Exercise
Return, word for word, the lines of the listing below from the one with "Lemma ranges_ok_hi lo" through the one with "(** The hull of two ground ranges. *)", and no other lines.

Records for this task

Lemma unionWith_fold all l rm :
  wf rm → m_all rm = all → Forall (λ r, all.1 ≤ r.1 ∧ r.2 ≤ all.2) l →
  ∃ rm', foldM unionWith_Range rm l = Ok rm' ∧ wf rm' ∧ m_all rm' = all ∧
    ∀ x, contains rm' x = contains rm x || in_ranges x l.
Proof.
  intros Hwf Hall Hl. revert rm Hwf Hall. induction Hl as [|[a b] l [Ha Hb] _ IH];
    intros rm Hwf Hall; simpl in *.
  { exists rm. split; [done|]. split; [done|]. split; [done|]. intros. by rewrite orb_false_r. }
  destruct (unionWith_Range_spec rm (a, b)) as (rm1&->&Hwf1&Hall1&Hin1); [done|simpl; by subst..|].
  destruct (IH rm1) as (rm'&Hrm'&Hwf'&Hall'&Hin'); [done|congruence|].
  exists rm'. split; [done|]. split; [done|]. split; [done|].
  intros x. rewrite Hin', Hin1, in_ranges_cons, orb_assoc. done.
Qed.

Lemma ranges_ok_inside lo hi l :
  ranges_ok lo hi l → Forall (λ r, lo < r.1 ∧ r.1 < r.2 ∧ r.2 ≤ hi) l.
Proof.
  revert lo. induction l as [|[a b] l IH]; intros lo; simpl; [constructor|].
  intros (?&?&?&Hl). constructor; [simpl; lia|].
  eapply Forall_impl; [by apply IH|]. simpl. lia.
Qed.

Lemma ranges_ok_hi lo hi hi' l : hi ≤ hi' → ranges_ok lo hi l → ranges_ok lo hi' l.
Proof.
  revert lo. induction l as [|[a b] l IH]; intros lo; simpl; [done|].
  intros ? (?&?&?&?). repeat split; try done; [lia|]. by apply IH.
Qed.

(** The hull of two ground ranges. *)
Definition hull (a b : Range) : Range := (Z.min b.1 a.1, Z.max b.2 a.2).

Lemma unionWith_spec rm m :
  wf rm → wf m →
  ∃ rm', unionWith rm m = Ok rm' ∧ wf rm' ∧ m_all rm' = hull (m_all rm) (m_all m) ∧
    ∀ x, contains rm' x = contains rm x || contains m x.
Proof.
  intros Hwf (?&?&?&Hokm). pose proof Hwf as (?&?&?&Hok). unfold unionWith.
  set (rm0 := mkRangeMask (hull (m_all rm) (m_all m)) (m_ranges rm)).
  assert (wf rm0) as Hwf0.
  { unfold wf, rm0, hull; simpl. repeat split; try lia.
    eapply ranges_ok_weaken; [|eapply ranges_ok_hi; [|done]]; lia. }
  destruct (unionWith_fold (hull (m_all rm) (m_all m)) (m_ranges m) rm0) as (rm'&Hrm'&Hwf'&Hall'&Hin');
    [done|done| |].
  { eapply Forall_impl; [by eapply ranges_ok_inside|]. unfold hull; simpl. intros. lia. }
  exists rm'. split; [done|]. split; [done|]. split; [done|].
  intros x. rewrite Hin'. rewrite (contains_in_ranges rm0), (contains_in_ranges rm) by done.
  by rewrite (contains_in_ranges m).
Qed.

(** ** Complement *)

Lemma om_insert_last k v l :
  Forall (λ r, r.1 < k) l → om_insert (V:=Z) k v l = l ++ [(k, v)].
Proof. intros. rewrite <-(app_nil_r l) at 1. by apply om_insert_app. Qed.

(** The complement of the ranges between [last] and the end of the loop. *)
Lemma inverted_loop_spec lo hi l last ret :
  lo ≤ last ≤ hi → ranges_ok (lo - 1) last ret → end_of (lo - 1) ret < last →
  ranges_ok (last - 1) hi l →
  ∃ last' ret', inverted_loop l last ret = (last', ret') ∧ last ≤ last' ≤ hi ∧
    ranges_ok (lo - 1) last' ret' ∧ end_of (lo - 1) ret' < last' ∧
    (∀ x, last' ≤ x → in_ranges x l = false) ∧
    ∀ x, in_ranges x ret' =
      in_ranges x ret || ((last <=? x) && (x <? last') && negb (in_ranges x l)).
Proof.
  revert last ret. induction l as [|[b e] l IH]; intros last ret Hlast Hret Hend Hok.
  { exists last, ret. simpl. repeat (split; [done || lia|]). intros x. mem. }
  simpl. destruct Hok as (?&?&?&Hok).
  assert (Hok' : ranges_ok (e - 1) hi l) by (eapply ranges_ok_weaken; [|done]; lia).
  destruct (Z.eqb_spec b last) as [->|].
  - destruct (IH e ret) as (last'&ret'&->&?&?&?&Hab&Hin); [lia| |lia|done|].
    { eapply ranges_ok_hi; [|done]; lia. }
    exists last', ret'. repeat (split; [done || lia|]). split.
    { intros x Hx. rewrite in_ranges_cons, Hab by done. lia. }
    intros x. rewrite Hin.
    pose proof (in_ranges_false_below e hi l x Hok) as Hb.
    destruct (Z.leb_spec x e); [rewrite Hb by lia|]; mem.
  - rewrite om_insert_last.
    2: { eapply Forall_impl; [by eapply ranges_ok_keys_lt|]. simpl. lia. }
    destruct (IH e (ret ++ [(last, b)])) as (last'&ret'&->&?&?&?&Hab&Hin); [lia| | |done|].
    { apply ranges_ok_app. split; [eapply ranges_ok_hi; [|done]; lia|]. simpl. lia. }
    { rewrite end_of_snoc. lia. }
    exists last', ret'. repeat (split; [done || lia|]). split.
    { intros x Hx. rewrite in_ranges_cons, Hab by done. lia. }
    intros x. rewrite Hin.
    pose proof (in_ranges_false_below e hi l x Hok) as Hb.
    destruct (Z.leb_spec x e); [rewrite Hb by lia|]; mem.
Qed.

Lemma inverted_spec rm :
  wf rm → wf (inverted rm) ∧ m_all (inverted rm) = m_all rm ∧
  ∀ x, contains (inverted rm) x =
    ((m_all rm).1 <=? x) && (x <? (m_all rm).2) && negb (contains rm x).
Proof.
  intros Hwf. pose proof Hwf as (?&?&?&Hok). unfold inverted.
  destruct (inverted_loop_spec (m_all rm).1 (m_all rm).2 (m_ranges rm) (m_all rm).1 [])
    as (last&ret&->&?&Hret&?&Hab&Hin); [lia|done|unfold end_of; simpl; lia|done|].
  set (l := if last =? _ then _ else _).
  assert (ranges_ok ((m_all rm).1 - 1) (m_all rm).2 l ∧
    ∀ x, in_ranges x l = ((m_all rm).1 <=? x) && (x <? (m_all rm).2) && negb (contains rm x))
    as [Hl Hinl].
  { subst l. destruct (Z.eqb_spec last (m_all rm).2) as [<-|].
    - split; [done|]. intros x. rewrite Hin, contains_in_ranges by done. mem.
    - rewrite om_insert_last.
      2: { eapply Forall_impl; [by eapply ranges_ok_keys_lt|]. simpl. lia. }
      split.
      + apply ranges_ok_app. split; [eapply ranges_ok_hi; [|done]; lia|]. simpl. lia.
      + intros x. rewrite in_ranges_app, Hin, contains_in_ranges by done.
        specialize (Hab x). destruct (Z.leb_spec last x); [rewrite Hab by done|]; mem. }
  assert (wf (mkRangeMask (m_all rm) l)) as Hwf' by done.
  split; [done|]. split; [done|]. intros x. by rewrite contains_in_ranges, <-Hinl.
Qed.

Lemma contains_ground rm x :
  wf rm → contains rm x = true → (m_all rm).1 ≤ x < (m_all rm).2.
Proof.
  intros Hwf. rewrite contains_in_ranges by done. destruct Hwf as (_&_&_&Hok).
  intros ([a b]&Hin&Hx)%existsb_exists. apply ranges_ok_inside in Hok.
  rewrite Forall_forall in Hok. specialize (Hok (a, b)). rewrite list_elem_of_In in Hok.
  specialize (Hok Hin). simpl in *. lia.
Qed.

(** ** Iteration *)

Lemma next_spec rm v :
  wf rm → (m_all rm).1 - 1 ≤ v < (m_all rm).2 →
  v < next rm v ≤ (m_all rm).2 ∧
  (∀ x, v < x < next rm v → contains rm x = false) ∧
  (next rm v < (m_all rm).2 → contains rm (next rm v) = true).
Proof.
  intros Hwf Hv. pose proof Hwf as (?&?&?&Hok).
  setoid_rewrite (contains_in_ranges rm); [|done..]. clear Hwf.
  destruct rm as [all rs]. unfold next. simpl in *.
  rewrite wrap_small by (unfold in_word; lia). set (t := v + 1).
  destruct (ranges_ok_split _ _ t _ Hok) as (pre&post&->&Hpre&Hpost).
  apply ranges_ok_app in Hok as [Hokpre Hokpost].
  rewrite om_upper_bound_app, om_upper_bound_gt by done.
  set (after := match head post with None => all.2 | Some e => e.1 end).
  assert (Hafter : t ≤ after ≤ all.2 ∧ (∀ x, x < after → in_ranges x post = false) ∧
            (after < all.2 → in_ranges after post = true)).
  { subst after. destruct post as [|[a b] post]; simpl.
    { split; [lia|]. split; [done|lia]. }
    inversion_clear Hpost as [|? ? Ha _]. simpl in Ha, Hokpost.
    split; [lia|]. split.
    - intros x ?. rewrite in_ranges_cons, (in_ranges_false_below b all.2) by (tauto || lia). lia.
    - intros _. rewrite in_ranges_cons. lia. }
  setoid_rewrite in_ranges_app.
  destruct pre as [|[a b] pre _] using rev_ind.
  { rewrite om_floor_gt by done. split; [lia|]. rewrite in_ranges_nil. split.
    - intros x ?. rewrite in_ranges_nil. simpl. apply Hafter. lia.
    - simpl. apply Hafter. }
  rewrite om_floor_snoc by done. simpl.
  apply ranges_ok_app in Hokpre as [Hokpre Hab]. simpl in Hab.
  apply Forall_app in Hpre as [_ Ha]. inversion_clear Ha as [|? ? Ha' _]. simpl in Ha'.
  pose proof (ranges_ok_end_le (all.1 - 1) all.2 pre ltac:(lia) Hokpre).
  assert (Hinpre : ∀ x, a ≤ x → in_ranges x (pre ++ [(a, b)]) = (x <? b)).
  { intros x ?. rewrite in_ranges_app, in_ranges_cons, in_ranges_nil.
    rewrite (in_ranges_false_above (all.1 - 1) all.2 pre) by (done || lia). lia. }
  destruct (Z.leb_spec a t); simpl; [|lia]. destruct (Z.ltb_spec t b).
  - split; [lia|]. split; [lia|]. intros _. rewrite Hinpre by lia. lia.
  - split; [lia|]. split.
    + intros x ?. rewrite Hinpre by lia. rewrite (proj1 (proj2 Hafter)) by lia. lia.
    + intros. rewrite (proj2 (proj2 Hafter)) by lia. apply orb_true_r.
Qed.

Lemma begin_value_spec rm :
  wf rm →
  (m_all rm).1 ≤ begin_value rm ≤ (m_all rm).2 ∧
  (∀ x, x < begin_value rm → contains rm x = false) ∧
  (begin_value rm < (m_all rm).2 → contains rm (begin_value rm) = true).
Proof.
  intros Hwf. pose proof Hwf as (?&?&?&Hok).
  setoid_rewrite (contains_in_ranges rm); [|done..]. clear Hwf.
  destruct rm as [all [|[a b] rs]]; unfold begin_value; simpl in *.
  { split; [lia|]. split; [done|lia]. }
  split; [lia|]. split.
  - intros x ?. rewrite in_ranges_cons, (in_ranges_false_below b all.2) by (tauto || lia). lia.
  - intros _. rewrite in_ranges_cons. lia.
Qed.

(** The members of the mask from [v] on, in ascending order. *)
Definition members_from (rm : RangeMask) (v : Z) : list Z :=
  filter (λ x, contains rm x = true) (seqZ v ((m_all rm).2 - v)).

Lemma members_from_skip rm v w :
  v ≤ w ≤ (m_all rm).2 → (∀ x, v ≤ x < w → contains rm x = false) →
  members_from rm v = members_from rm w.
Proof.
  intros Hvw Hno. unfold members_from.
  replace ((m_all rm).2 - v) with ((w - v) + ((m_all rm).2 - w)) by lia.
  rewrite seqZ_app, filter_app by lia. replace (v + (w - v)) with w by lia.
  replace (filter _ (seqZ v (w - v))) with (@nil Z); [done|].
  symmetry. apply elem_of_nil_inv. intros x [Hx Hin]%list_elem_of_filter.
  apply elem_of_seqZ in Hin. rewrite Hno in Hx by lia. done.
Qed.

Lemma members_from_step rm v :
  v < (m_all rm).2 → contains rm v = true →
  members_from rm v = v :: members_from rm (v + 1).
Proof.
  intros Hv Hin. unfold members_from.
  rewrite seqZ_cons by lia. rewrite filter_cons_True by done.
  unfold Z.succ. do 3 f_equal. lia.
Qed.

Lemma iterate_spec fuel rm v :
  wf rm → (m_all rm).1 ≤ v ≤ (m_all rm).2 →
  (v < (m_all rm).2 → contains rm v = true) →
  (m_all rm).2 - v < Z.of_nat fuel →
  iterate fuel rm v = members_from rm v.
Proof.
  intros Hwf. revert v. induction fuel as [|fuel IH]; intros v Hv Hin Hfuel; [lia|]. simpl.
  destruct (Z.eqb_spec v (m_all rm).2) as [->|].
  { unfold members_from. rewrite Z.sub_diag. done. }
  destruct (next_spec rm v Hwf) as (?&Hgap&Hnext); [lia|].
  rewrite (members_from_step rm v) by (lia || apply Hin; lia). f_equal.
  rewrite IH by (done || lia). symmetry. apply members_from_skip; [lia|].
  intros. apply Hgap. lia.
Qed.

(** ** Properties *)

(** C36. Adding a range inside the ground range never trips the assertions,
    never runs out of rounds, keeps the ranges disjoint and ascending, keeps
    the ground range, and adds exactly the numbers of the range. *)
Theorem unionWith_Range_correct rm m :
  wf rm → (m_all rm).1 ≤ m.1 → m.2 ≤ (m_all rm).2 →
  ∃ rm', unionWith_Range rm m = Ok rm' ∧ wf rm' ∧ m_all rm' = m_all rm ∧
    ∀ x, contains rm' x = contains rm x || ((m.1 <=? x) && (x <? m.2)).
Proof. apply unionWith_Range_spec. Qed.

Exercise response
Lemma ranges_ok_hi lo hi hi' l : hi ≤ hi' → ranges_ok lo hi l → ranges_ok lo hi' l.
Proof.
  revert lo. induction l as [|[a b] l IH]; intros lo; simpl; [done|].
  intros ? (?&?&?&?). repeat split; try done; [lia|]. by apply IH.
Qed.

(** The hull of two ground ranges. *)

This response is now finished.